Wisconsin’s ‘unprecedented’ tax revenues continue to exceed expectations
Wisconsin ended the last fiscal year with even more money in the bank than predicted in the huge and record estimates earlier this summer, according to a new analysis released Thursday by the non-partisan budget office in the Legislature.
According to the memo of the Legislative Fiscal Bureau, the state generated approximately $ 19.6 billion in tax revenue in the 2020-2021 fiscal year, approximately 12% more than the previous year and 319 million more than estimated most recent expected.
The collections leave the state in the strongest fiscal form it has seen in any budget cycle in recent memory. This is a sharp departure from the expectations many had of declining collections and a dire budget situation during the COVID-19 pandemic.
In a prepared statement, the Republican co-chairs of the legislature’s budget committee attributed the influx to the GOP leadership.
“The latest state tax collections show that because of the strong reforms Republicans have put in place in recent years, sending more money back to taxpayers in the last state budget was the right thing to do, ”said Rep. Mark Born, R-Beaver Dam, and Sen. Howard Marklein, R-Spring Green.

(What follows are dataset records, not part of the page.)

(* ================================================================== *)
(** * CSV ingestion and export *)

(** ** Splitting and joining *)

Lemma split_not_nil (sep : ascii) (s : string) : split sep s <> [].
Proof.
  destruct s as [|c s]; simpl; [discriminate|].
  destruct (Ascii.eqb c sep); [discriminate|].
  destruct (split sep s); discriminate.
Qed.




Lemma split_single (sep : ascii) (s f : string) : split sep s = [f] -> f = s.
Proof.
  revert f. induction s as [|c s IH]; simpl; intros f H.
  - now inversion H.
  - destruct (Ascii.eqb c sep).
    + inversion H as [[H1 H2]]. now destruct (split_not_nil sep s).
    + destruct (split sep s) as [|f' fs] eqn:E.
      * now destruct (split_not_nil sep s).
      * inversion H; subst. f_equal. now apply IH.
Qed.











(** ** Integer fields *)










Lemma classify_nonblank (f : string) :
  classify_field f <> FEmpty -> nonblank f = true.
Proof.
  unfold classify_field, nonblank. destruct (f =? ""); [congruence|reflexivity].
Qed.

(** ** One column *)








(** ** All columns *)


(** ** Rows and columns *)






(** ** The whole file *)










(** ** Upload, download, upload *)









Lemma empty_trigger_matches_everything_witness :
  In [] (lit "Lobby" :: [lit ""]) /\
  topic_matches (strip (lower (lit "where is the pool"))) (lit "Bakery")
                (mkTopic None None None None None) = false /\
  topic_matches (lit "anything at all") (lit "Lobby")
      (mkTopic (Some [lit ""]) (Some (lit "Main hall")) None None None)
    = true /\
  get_ai_response
    ([(lit "Bakery", mkTopic None None None None None)] ++
     (lit "Lobby",
      mkTopic (Some [lit ""]) (Some (lit "Main hall")) None None None) :: [])
    (lit "Alex") (lit "where is the pool")
    = lit "Regarding Lobby:" ++ nl ++ lit "Main hall".
Proof.
  split; [right; left; reflexivity|]. split; [reflexivity|].
  destruct (empty_trigger_matches_everything
              [(lit "Bakery", mkTopic None None None None None)] []
              (lit "Lobby")
              (mkTopic (Some [lit ""]) (Some (lit "Main hall")) None None None)
              (lit "Alex") (lit "where is the pool"))
    as [Hall [_ Hreply]].
  - right. left. reflexivity.
  - repeat constructor.
  - split; [apply Hall | exact Hreply].
Defined.

(** C10. For a matched topic whose record has no "description" field, the
    reply is the "Regarding {key}:" line followed by the placeholder
    "No description available." (and the optional lines); for one whose
    description is present and empty, the empty string is inserted as it is:
    the "Regarding {key}:" line is followed by an empty description line (and
    the optional lines). *)
Theorem description_placeholder :
  forall (store : KnowledgeBase) (speaker message key : str)
         (data : TopicRecord),
    matched_topic store (strip (lower message)) = Some (key, data) ->
    (description data = None ->
     topic_response key data
       = lit "Regarding " ++ key ++ lit ":" ++ nl ++
         lit "No description available." ++ optional_lines data /\
     get_ai_response store speaker message
       = (lit "Regarding " ++ key ++ lit ":" ++ nl ++
          lit "No description available.") ++ rstrip (optional_lines data)) /\
    (description data = Some [] ->
     topic_response key data
       = lit "Regarding " ++ key ++ lit ":" ++ nl ++ [] ++ optional_lines data /\
     get_ai_response store speaker message
       = (lit "Regarding " ++ key ++ lit ":") ++
         rstrip (nl ++ [] ++ optional_lines data)).
Proof.
  intros store speaker message key data Hstop.
  rewrite (get_ai_response_matched store speaker message key data Hstop).
  rewrite strip_topic_response, topic_response_shape.
  split; intros Hdesc; rewrite Hdesc; unfold get; (split; [reflexivity|]).
  - replace (nl ++ lit "No description available." ++ optional_lines data)
      with ((nl ++ lit "No description available") ++
            "."%char :: optional_lines data) by reflexivity.
    rewrite rstrip_app_keep by reflexivity.
    simpl. now rewrite <- !app_assoc.
  - reflexivity.
Qed.

Lemma description_placeholder_witness :
  matched_topic
    [(lit "Shop", mkTopic None None None (Some (lit "shop.example")) None)]
    (strip (lower (lit "the shop")))
    = Some (lit "Shop", mkTopic None None None (Some (lit "shop.example")) None) /\
  get_ai_response
    [(lit "Shop", mkTopic None None None (Some (lit "shop.example")) None)]
    (lit "Alex") (lit "the shop")
    = lit "Regarding Shop:" ++ nl ++ lit "No description available." ++ nl ++
      lit "Website: shop.example" /\
  get_ai_response
    [(lit "Shop", mkTopic None (Some []) None (Some (lit "shop.example")) None)]
    (lit "Alex") (lit "the shop")
    = lit "Regarding Shop:" ++ nl ++ nl ++ lit "Website: shop.example".
Proof.
  split; [reflexivity|]. split.
  - exact (proj2 (proj1 (description_placeholder
             [(lit "Shop", mkTopic None None None (Some (lit "shop.example")) None)]
             (lit "Alex") (lit "the shop") (lit "Shop")
             (mkTopic None None None (Some (lit "shop.example")) None)
             eq_refl) eq_refl)).
  - exact (proj2 (proj2 (description_placeholder
             [(lit "Shop", mkTopic None (Some []) None (Some (lit "shop.example")) None)]
             (lit "Alex") (lit "the shop") (lit "Shop")
             (mkTopic None (Some []) None (Some (lit "shop.example")) None)
             eq_refl) eq_refl)).
Defined.

(* ================================================================== *)
(** ** Effects of the handlers *)

Section Effects.

Variable env : Env.

(** [send_osc_to_vrchat] absorbs every exception; it calls the client once
    when there is one and not at all otherwise. *)
Lemma send_osc_to_vrchat_effect (address : str) (args : list osc_arg) (w : World) :
  fst (send_osc_to_vrchat env address args w) = Return tt /\
  CONFIG (snd (send_osc_to_vrchat env address args w)) = CONFIG w /\
  knowledge_base (snd (send_osc_to_vrchat env address args w)) = knowledge_base w /\
  http_out (snd (send_osc_to_vrchat env address args w)) = http_out w /\
  osc_out (snd (send_osc_to_vrchat env address args w)) =
    osc_out w ++ match vrchat_osc_client w with
                 | Some _ => [(address, args)]
                 | None => []
                 end.
Proof.
  unfold send_osc_to_vrchat, bind, read, try_except, client_send_message,
    print, index, ret.
  destruct (vrchat_osc_client w) as [c|]; simpl.
  - destruct (send_message env c address args); simpl; [auto 6|].
    destruct (negb (str_eqb address chatbox_address)); simpl; [|auto 6].
    destruct (vrchat_client_ip (CONFIG w)); simpl; [|auto 6].
    destruct (vrchat_client_port (CONFIG w)); simpl; auto 6.
  - rewrite app_nil_r. auto 6.
Qed.


Lemma ai_response_truncated_long (ai_response : str) :
  144 < List.length ai_response ->
  List.length (ai_response_truncated ai_response) = 144 /\
  ai_response_truncated ai_response = firstn 141 ai_response ++ lit "...".
Proof.
  intros H. unfold ai_response_truncated.
  apply Nat.ltb_lt in H. rewrite H. split; [|reflexivity].
  apply Nat.ltb_lt in H.
  rewrite length_app, length_firstn.
  change (List.length (lit "...")) with 3. lia.
Qed.

Lemma ai_response_truncated_short (ai_response : str) :
  List.length ai_response <= 144 ->
  ai_response_truncated ai_response = ai_response.
Proof.
  intros H. unfold ai_response_truncated.
  now apply Nat.ltb_ge in H as ->.
Qed.

(** The handler on a message that passes validation: two log lines, an
    optional truncation warning, then one call of [send_osc_to_vrchat]. *)
Lemma handle_chat_message_valid (playerName playerId : str) (message : osc_arg)
    (text : str) (w : World) :
  chat_text message = Some text ->
  exists w',
    handle_chat_message env playerName playerId message w =
    send_osc_to_vrchat env chatbox_address
      [OscBool true;
       OscStr (ai_response_truncated
                 (get_ai_response (knowledge_base w) playerName text))] w' /\
    CONFIG w' = CONFIG w /\ knowledge_base w' = knowledge_base w /\
    vrchat_osc_client w' = vrchat_osc_client w /\
    osc_out w' = osc_out w /\ http_out w' = http_out w.
Proof.
  intros Htext. unfold handle_chat_message. rewrite Htext.
  unfold bind, read, print, ret. cbn [knowledge_base].
  destruct (144 <? List.length (get_ai_response (knowledge_base w) playerName text));
    eexists; (split; [reflexivity|]); cbn; auto.
Qed.

End Effects.

(** C3. For every chat message that passes validation (and so produces a
    reply), the only string the handler passes on for sending is the
    truncation of the computed reply: when the reply is longer than 144
    characters it is exactly 144 characters long, the first 141 characters of
    the reply followed by "..."; when the reply has 144 characters or fewer
    it is the reply unchanged. *)
Theorem chat_reply_truncation :
  forall (env : Env) (playerName playerId : str) (message : osc_arg)
         (text : str) (w : World),
    chat_text message = Some text ->
    osc_out (snd (handle_chat_message env playerName playerId message w)) =
      osc_out w ++
      match vrchat_osc_client w with
      | Some _ =>
          [(chatbox_address,
            [OscBool true;
             OscStr (ai_response_truncated
                       (get_ai_response (knowledge_base w) playerName text))])]
      | None => []
      end /\
    (144 < List.length (get_ai_response (knowledge_base w) playerName text) ->
     List.length (ai_response_truncated
                    (get_ai_response (knowledge_base w) playerName text)) = 144 /\
     ai_response_truncated (get_ai_response (knowledge_base w) playerName text)
       = firstn 141 (get_ai_response (knowledge_base w) playerName text)
         ++ lit "...") /\
    (List.length (get_ai_response (knowledge_base w) playerName text) <= 144 ->
     ai_response_truncated (get_ai_response (knowledge_base w) playerName text)
       = get_ai_response (knowledge_base w) playerName text).
Proof.
  intros env playerName playerId message text w Htext.
  split; [|split].
  - destruct (handle_chat_message_valid env playerName playerId message text w Htext)
      as [w' [-> [_ [_ [Hclient [Hosc _]]]]]].
    destruct (send_osc_to_vrchat_effect env chatbox_address
                [OscBool true;
                 OscStr (ai_response_truncated
                           (get_ai_response (knowledge_base w) playerName text))]
                w') as [_ [_ [_ [_ ->]]]].
    now rewrite Hclient, Hosc.
  - apply ai_response_truncated_long.
  - apply ai_response_truncated_short.
Qed.

Lemma chat_reply_truncation_witness :
  chat_text (OscStr (lit " shop ")) = Some (lit "shop") /\
  osc_out (snd (handle_chat_message quiet_env (lit "Alex") (lit "7")
                  (OscStr (lit " shop ")) world_long_topic))
    = [(chatbox_address,
        [OscBool true;
         OscStr (lit "Regarding Shop:" ++ nl ++ repeat "x"%char 125 ++ lit "...")])].
Proof.
  split; [reflexivity|].
  exact (proj1 (chat_reply_truncation quiet_env (lit "Alex") (lit "7")
                  (OscStr (lit " shop ")) (lit "shop") world_long_topic eq_refl)).
Defined.
Lemma reduced_symmetry_list_distinct_witness :
  let x := SymmetryOperation.from_integer_code 3360 in
  1 <= Z.abs (-1) <= 7
  ∧ ∃ kept,
      reduced_symmetry_list [x; x; SymmetryOperation.identity; x] (-1)
      = Ok (SymmetryOperation.identity :: kept)
      ∧ NoDup (List.map SymmetryOperation.integer_code
                 (SymmetryOperation.identity :: kept)).
Proof.
  intros x. split; [cbn; lia|].
  apply (reduced_symmetry_list_distinct
           [x; x; SymmetryOperation.identity; x] (-1)).
  cbn. lia.
Defined.

(** a list the loop has kept is kept again, whole and in order, when
    it is offered to the loop in the same state *)
Lemma reduce_loop_kept_again (ts : list vec) (inversion : bool)
    (todo reduced kept : list SymmetryOperation.t) :
  reduce_loop ts inversion todo reduced = reduced ++ kept →
  reduce_loop ts inversion kept reduced = reduced ++ kept.
Proof.
  revert reduced kept. induction todo as [|x todo IH]; intros reduced kept.
  { cbn [reduce_loop]. intros H.
    rewrite <- (app_nil_r reduced) in H at 1. apply app_inv_head in H.
    subst kept. cbn. now rewrite app_nil_r. }
  cbn [reduce_loop].
  destruct (SymmetryOperation.contains x reduced) eqn:H1; [apply IH|].
  destruct (inversion
            && SymmetryOperation.contains (SymmetryOperation.inverted x)
                 reduced) eqn:H2; [apply IH|].
  destruct (centering_break inversion reduced x ts) eqn:H3; [apply IH|].
  intros Hloop.
  destruct (reduce_loop_sublist ts inversion todo (reduced ++ [x]))
    as (kept' & Hk' & _).
  rewrite Hk', <- app_assoc in Hloop. apply app_inv_head in Hloop.
  subst kept. cbn [app reduce_loop]. rewrite H1, H2, H3.
  rewrite (IH (reduced ++ [x]) kept' Hk'), <- app_assoc. reflexivity.
Qed.

(** X10. Reduction is idempotent: reducing the list that
    [reduced_symmetry_list] returned, with the same lattice type,
    returns that list again. *)
Theorem reduced_symmetry_list_idempotent
    (full_symops reduced_symops : list SymmetryOperation.t)
    (lattice_type : Z) :
  reduced_symmetry_list full_symops lattice_type = Ok reduced_symops →
  reduced_symmetry_list reduced_symops lattice_type = Ok reduced_symops.
Proof.
  unfold reduced_symmetry_list.
  destruct (LATTICE_TYPE_TRANSLATIONS (Z.abs lattice_type)) as [ts|];
    [|discriminate].
  intros H. injection H as H.
  destruct (reduce_loop_sublist ts (0 <? lattice_type) full_symops
              [SymmetryOperation.identity]) as (kept & Hloop & _).
  rewrite Hloop in H. subst reduced_symops. f_equal.
  cbn [app reduce_loop].
  change (SymmetryOperation.contains SymmetryOperation.identity
            [SymmetryOperation.identity]) with true.
  cbv iota.
  apply (reduce_loop_kept_again ts (0 <? lattice_type) full_symops
           [SymmetryOperation.identity] kept Hloop).
Qed.
Lemma handlePullRequestEvent_unmerged :
  action = "closed" → merged = false →
  handlePullRequestEvent developmentChannelWebhook event w
  = log_Printf "PR was closed without merging, not sending notification" [] w1.
Proof.
  intros Ha Hm. unfold handlePullRequestEvent, bind; simpl.
  rewrite index_actionsToProcess, Ha, Hm. reflexivity.
Qed.

Lemma handlePullRequestEvent_notifies (label : string) (color : Z) :
  (action = "closed" ∧ merged = true ∧ label = "merged" ∧ color = 0x6E48CD)
  ∨ ((action = "opened" ∨ action = "reopened" ∨ action = "ready_for_review")
     ∧ label = action ∧ color = 0x1D82F7) →
  handlePullRequestEvent developmentChannelWebhook event w
  = sendDiscordMessage developmentChannelWebhook
      (DiscordMessage.mk "" [spec_pullRequestEmbed label color event]) w1.
Proof.
  intros H. unfold handlePullRequestEvent, bind, spec_pullRequestEmbed; simpl.
  rewrite index_actionsToProcess, !append_empty_r.
  destruct H as [(Ha & Hm & -> & ->) | (Ha & -> & ->)].
  - rewrite Ha, Hm. reflexivity.
  - destruct Ha as [Ha | [Ha | Ha]]; rewrite Ha; reflexivity.
Qed.

End PullRequestRuns.

(** ** The two ways through the workflow-run handler *)

Section WorkflowRunRuns.

Variable testingChannelWebhook : string.
Variable event : GitHubEvent.t.
Variable w : World.

Local Abbreviation action := (event.(GitHubEvent.Action)).
Local Abbreviation conclusion :=
  (event.(GitHubEvent.WorkflowRun).(WorkflowRun.Conclusion)).
Local Abbreviation w1 :=
  (snd (log_Printf "Processing workflow run event: %s" [AString action] w)).

Lemma handleWorkflowRunEvent_ignored :
  action ≠ "completed" →
  handleWorkflowRunEvent testingChannelWebhook event w
  = log_Printf "Ignoring workflow run action: %s" [AString action] w1.
Proof.
  intros Hne. unfold handleWorkflowRunEvent, bind; simpl.
  rewrite (eqb_false_of_ne _ _ Hne). reflexivity.
Qed.

Lemma handleWorkflowRunEvent_notifies :
  action = "completed" →
  handleWorkflowRunEvent testingChannelWebhook event w
  = sendDiscordMessage testingChannelWebhook
      (DiscordMessage.mk ""
         [spec_workflowRunEmbed (spec_conclusionColor conclusion) event]) w1.
Proof.
  intros Ha.
  unfold handleWorkflowRunEvent, bind, spec_workflowRunEmbed, spec_conclusionColor.
  simpl. rewrite !append_empty_r, Ha. reflexivity.
Qed.

End WorkflowRunRuns.

(** An action outside the four names of the map fails each comparison. *)
Lemma not_processed (a : string) :
  a ≠ "opened" → a ≠ "reopened" → a ≠ "ready_for_review" → a ≠ "closed" →
  ((a =? "opened") || (a =? "reopened")
   || (a =? "ready_for_review") || (a =? "closed"))%string = false.
Proof. intros. by rewrite !eqb_false_of_ne. Qed.

(** ** The pull-request handler *)

(** C1.  For a pull-request event whose action is "opened", "reopened" or
    "ready_for_review", the handler adds exactly one request to the outbox;
    it goes to the development address; the message has one embed, of color
    0x1D82F7, and the label shown in its title and in its description is
    the action itself. *)
Theorem pull_request_opening_notifies
    (developmentChannelWebhook : string) (event : GitHubEvent.t) (w : World) :
  event.(GitHubEvent.Action) = "opened"
  ∨ event.(GitHubEvent.Action) = "reopened"
  ∨ event.(GitHubEvent.Action) = "ready_for_review" →
  ∃ (d : Delivery) (embed : DiscordEmbed.t),
    (snd (handlePullRequestEvent developmentChannelWebhook event w)).(outbox)
      = (w.(outbox) ++ [d])%list
    ∧ d.(url) = developmentChannelWebhook
    ∧ d.(message).(DiscordMessage.Embeds) = [embed]
    ∧ embed.(DiscordEmbed.Color) = 0x1D82F7
    ∧ embed.(DiscordEmbed.Title) = "Pull Request " ++ event.(GitHubEvent.Action)
    ∧ embed
      = spec_pullRequestEmbed event.(GitHubEvent.Action) 0x1D82F7 event.
Proof.
  intros Ha.
  rewrite (handlePullRequestEvent_notifies _ _ _ event.(GitHubEvent.Action) 0x1D82F7)
    by (right; auto).
  rewrite sendDiscordMessage_outbox.
  eexists _, _. repeat split.
Qed.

Gov. Tony Evers criticized the GOP-backed state budget, even though he enacted it. Evers argued that the state’s strong financial position meant it should have invested more in things like education and health care. In a statement prepared Thursday, the Evers spokesperson credited the governor’s leadership during the pandemic with the good revenue figures.
“From unemployment that has almost returned to pre-pandemic levels to ‘unprecedented’ income projections earlier this year and now to today’s news, Governor Evers’ leadership – getting gunshots and support to those in need – has helped ensure our state’s continued economic recovery after this pandemic, ”Evers spokeswoman Britt Cudaback said in an email.
A June estimate from the state budget office had already shattered previous forecasts of tax collection during the fiscal year, claiming the state is expected to bring in $ 4.4 billion more in the year than expected.
At the time, the head of the Finance Bureau, Bob Lang, called the fundraising “unprecedented”. He attributed the increase primarily to the American Rescue Plan Act, the $ 1.9 billion stimulus package approved by Congress in March that included $ 1,400 stimulus checks, a weekly supplement of $ 300 for unemployment benefits and a second round of paycheck protection program loans.
Under state law, if tax revenue exceeds forecast, half of the excess amount must be deposited into the state’s so-called “rainy day fund”. As a result of this law, the note predicts that approximately $ 967 million will be deposited into the fund.
According to the budget office, the rainy day fund has a current balance of around $ 762 million. The deposit will bring that total to approximately $ 1.7 billion.
The increase in income comes as the state continues to receive billions of federal coronavirus relief dollars. Evers has about $ 2.5 billion of the latest round of aid to head around the state over the next few years.
The figures released Thursday are based on preliminary data released by the state Revenue Department. The finalized data will be made public in October.